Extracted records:
━━━━━━━━━━

(** X4.  The [success] property of the envelope is never read: two
    responses that differ in it alone give the same outcome, the status of
    the response decides. *)
Theorem success_flag_is_ignored
    (endpoint : string) (options : RequestInit)
    (ok_ : bool) (status_ : Z) (blob_ : string)
    (env : gmap string (json Number)) (flag : json Number) :
  apiRequest number_is_zero number_to_string
    (fun _ => Responded {| ok := ok_; status := status_; blob := blob_;
                           parsed := Some (JObject (<[ "success" := flag ]> env)) |})
    localStorage endpoint options
  = apiRequest number_is_zero number_to_string
      (fun _ => Responded {| ok := ok_; status := status_; blob := blob_;
                             parsed := Some (JObject env) |})
      localStorage endpoint options.
Proof.
  unfold apiRequest. simpl.
  destruct (wants_octet_stream options); [reflexivity |].
  destruct ok_; simpl.
  - now rewrite lookup_insert_ne by discriminate.
  - unfold message_or. simpl. now rewrite lookup_insert_ne by discriminate.
Qed.
End Envelope.

(** X1 at a sample: the caller's basic credentials give way to the token. *)
Lemma bearer_token_overrides_caller_witness :
  req_headers
    (request_of Samples.session "/projects"
       {| method := None; body := None;
          headers := Some {[ "Authorization" := "Basic abc" ]} |})
  !! "Authorization" = Some "Bearer jwt".
Proof.
  apply (bearer_token_overrides_caller Samples.session "/projects"
           {| method := None; body := None;
              headers := Some {[ "Authorization" := "Basic abc" ]} |} "jwt");
    [reflexivity | discriminate].
Defined.

(** X2 at a sample: the [Accept] header of a binary request. *)
Lemma caller_headers_are_kept_witness :
  req_headers (request_of Samples.session "/exports/e1/download"
                 Samples.octet_stream) !! "Accept"
  = Some "application/octet-stream".
Proof.
  apply (caller_headers_are_kept Samples.session "/exports/e1/download"
           Samples.octet_stream "Accept").
  left. discriminate.
Defined.

(** X3 at a sample: a status read that resolves. *)
Lemma apiRequest_resolves_only_on_success_witness :
  exists r : @Response Z,
    Responded (Samples.job_status "PROCESSING") = Responded r /\ ok r = true.
Proof.
  destruct (apiRequest_resolves_only_on_success Samples.is_zero Samples.show
              (fun _ => Responded (Samples.job_status "PROCESSING"))
              Samples.session "/exports/e1" no_options
              (Data (Some (JObject {[ "id" := JString "e1";
                                      "status" := JString "PROCESSING" ]})))
              eq_refl)
    as (r & Hr & [[Hb _] | (_ & Hok & _)]).
  - discriminate Hb.
  - exists r. split; assumption.
Defined.

(** X5 at a sample: an empty storage. *)
Lemma download_needs_token_witness :
  download Samples.is_zero Samples.show
    (fun _ => Responded Samples.file) ∅ "e1"
  = Throw (Error "Not authenticated").
Proof.
  apply (download_needs_token Samples.is_zero Samples.show
           (fun _ => Responded Samples.file) ∅ "e1").
  reflexivity.
Defined.


End ApiRequestFacts.

(** ** More on the optimistic task update *)

Module MutationFacts.
Import Cache CacheFacts TaskUpdate.

(** An update that does not set [id] leaves the ids as they are. *)
Lemma has_id_spread (taskId : string) (task : Task) (data : UpdateTaskData) :
  data !! "id" = None ->
  has_id taskId (spread task data) = has_id taskId task.
Proof.
  intros Hd. unfold has_id. now rewrite TaskUpdateFacts.lookup_spread, Hd.
Qed.

Lemma spread_twice (task : Task) (data : UpdateTaskData) :
  spread (spread task data) data = spread task data.
Proof.
  unfold spread. now rewrite (assoc_L (∪)), (idemp_L (∪)).
Qed.

(** The updater only rewrites the task list. *)
Lemma patch_some (taskId : string) (data : UpdateTaskData) (old : ProjectDetail)
    (f : Task -> Task) :
  (forall task, task ∈ tasks old ->
     (if has_id taskId task then spread task data else task) = f task) ->
  patch taskId data (Some old)
  = Some {| project_id := project_id old; project_name := project_name old;
            project_description := project_description old;
            ownerId := ownerId old; createdAt := createdAt old;
            tasks := map f (tasks old) |}.
Proof.
  intros Hf. simpl. do 2 f_equal.
  apply map_ext_in. intros task Hin. apply Hf. now apply list_elem_of_In.
Qed.

(** X9.  An update for an id no task of the cached project has changes
    nothing in the project. *)
Theorem patch_unknown_task_is_noop
    (taskId : string) (data : UpdateTaskData) (old : ProjectDetail) :
  Forall (fun task => has_id taskId task = false) (tasks old) ->
  patch taskId data (Some old) = Some old.
Proof.
  intros Hno. rewrite (patch_some taskId data old (fun task => task)).
  - rewrite map_id. now destruct old.
  - intros task Hin. rewrite Forall_forall in Hno. now rewrite (Hno task Hin).
Qed.

(** X10.  Patching twice with the same update is patching once, as long as
    the update does not set [id]. *)
Theorem patch_is_idempotent
    (taskId : string) (data : UpdateTaskData) (old : option ProjectDetail) :
  data !! "id" = None ->
  patch taskId data (patch taskId data old) = patch taskId data old.
Proof.
  intros Hd. destruct old as [old |]; [| reflexivity].
  simpl. do 2 f_equal. rewrite map_map. apply map_ext. intros task.
  cbv beta. destruct (has_id taskId task) eqn:Hid.
  - rewrite has_id_spread by assumption. now rewrite Hid, spread_twice.
  - now rewrite Hid.
Qed.

Lemma has_id_exclusive (t1 t2 : string) (task : Task) :
  t1 <> t2 -> has_id t1 task = true -> has_id t2 task = false.
Proof.
  unfold has_id. intros Hne H1.
  destruct (task !! "id") as [[| | s |] |]; try discriminate.
  apply String.eqb_eq in H1. subst s. now apply String.eqb_neq.
Qed.

(** X11.  Updates of two different tasks can be patched in either order,
    as long as neither sets [id]. *)
Theorem patches_of_different_tasks_commute
    (t1 t2 : string) (d1 d2 : UpdateTaskData) (old : option ProjectDetail) :
  t1 <> t2 ->
  d1 !! "id" = None ->
  d2 !! "id" = None ->
  patch t1 d1 (patch t2 d2 old) = patch t2 d2 (patch t1 d1 old).
Proof.
  intros Hne H1 H2. destruct old as [old |]; [| reflexivity].
  simpl. do 2 f_equal. rewrite !map_map. apply map_ext. intros task.
  cbv beta.
  assert (Hex : has_id t1 task = true -> has_id t2 task = false)
    by now apply has_id_exclusive.
  destruct (has_id t1 task) eqn:Hid1, (has_id t2 task) eqn:Hid2; cbv iota;
    rewrite ?has_id_spread, ?Hid1, ?Hid2 by assumption; try reflexivity.
  now specialize (Hex eq_refl).
Qed.

Section Page.
Variable id : string.

Local Abbreviation key := (key id).

(** X7.  An update of a cached project that fails with no other update in
    between leaves the project data as it was before the update, the list
    of outstanding updates as it was, and the project query invalidated. *)
Theorem failed_update_round_trip
    (s : state) (m : nat) (taskId : string) (data : UpdateTaskData)
    (old : ProjectDetail) :
  pending s !! m = None ->
  getQueryData (cache s) key = Some old ->
  exists s' : state,
    lifecycle_run id s [Mutate m taskId data; Resolved m false] = Some s' /\
    getQueryData (cache s') key = Some old /\
    pending s' = pending s /\
    forall q, cache s' !! key = Some q -> isInvalidated q = true.
Proof.
  intros Hm Hold.
  destruct (patch taskId data (Some old)) as [new |] eqn:Hpatch; [| discriminate].
  eexists. split.
  { simpl. rewrite Hm. unfold onMutate, cancelQueries. simpl.
    rewrite lookup_insert_eq. reflexivity. }
  simpl. rewrite Hold.
  split; [| split; [now apply delete_insert_id |]].
  - unfold resolved, onSettled. rewrite getQueryData_invalidateQueries.
    simpl. apply getQueryData_setQueryValue.
  - intros q. unfold resolved, onSettled.
    rewrite lookup_invalidateQueries_same.
    destruct (_ !! key); simpl; [| discriminate]. now intros [= <-].
Qed.

(** X8.  When the server call of an update succeeds, the cache keeps
    serving what it served: the optimistic data stays in place, under every
    key, until a refetch replaces it. *)
Theorem successful_update_keeps_data
    (s : state) (m : nat) (context : Context) :
  pending s !! m = Some context ->
  exists s' : state,
    lifecycle_step id s (Resolved m true) = Some s' /\
    forall k : list string,
      getQueryData (cache s') k = getQueryData (cache s) k.
Proof.
  intros Hm. eexists. split; [simpl; rewrite Hm; reflexivity |].
  intros k. simpl. unfold resolved, onSettled.
  apply getQueryData_invalidateQueries.
Qed.
End Page.

(** X9 at a sample: no task of the sample project has id [t9]. *)
Lemma patch_unknown_task_is_noop_witness :
  patch "t9" Samples.mark_done (Some Samples.alpha) = Some Samples.alpha.
Proof.
  apply (patch_unknown_task_is_noop "t9" Samples.mark_done Samples.alpha).
  repeat constructor.
Defined.

(** X10 at a sample: marking the report done twice. *)
Lemma patch_is_idempotent_witness :
  patch "t1" Samples.mark_done (patch "t1" Samples.mark_done (Some Samples.alpha))
  = patch "t1" Samples.mark_done (Some Samples.alpha).
Proof.
  apply (patch_is_idempotent "t1" Samples.mark_done (Some Samples.alpha)).
  reflexivity.
Defined.

(** X11 at a sample: marking the report done and retitling the release. *)
Lemma patches_of_different_tasks_commute_witness :
  patch "t1" Samples.mark_done (patch "t2" Samples.retitle (Some Samples.alpha))
  = patch "t2" Samples.retitle (patch "t1" Samples.mark_done (Some Samples.alpha)).
Proof.
  apply (patches_of_different_tasks_commute "t1" "t2" Samples.mark_done
           Samples.retitle (Some Samples.alpha));
    [discriminate | reflexivity | reflexivity].
Defined.

(** X7 at a sample: marking the report done fails. *)
Lemma failed_update_round_trip_witness :
  exists s' : state,
    lifecycle_run "p1" {| cache := Samples.loaded; pending := ∅ |}
      [Mutate 0 "t1" Samples.mark_done; Resolved 0 false] = Some s' /\
    getQueryData (cache s') (key "p1") = Some Samples.alpha /\
    pending s' = ∅.
Proof.
  destruct (failed_update_round_trip "p1"
              {| cache := Samples.loaded; pending := ∅ |} 0 "t1"
              Samples.mark_done Samples.alpha)
    as (s' & Hrun & Hread & Hpending & _);
    [reflexivity | vm_compute; reflexivity |].
  exists s'. repeat split; assumption.
Defined.

(** X8 at a sample: an outstanding update of the loaded project succeeds. *)
Lemma successful_update_keeps_data_witness :
  exists s' : state,
    lifecycle_step "p1"
      {| cache := Samples.loaded;
         pending := {[ 0 := {| previousProject := None |} ]} |}
      (Resolved 0 true) = Some s' /\
    getQueryData (cache s') (key "p1") = Some Samples.alpha.
Proof.
  destruct (successful_update_keeps_data "p1"
              {| cache := Samples.loaded;
                 pending := {[ 0 := {| previousProject := None |} ]} |}
              0 {| previousProject := None |})
    as (s' & Hstep & Hread); [vm_compute; reflexivity |].
  exists s'. split; [exact Hstep |].
  rewrite Hread. vm_compute; reflexivity.
Defined.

━━━━━━━━━━

**WHAT IS EXPECTED**
Please make an exact copy of the lines above from the line with "onMutate, cancelQueries. simpl." through the line with "- intros q. unfold resolved, onSettled.", both ends included.

**TASK RESPONSE**
  { simpl. rewrite Hm. unfold onMutate, cancelQueries. simpl.
    rewrite lookup_insert_eq. reflexivity. }
  simpl. rewrite Hold.
  split; [| split; [now apply delete_insert_id |]].
  - unfold resolved, onSettled. rewrite getQueryData_invalidateQueries.
    simpl. apply getQueryData_setQueryValue.
  - intros q. unfold resolved, onSettled.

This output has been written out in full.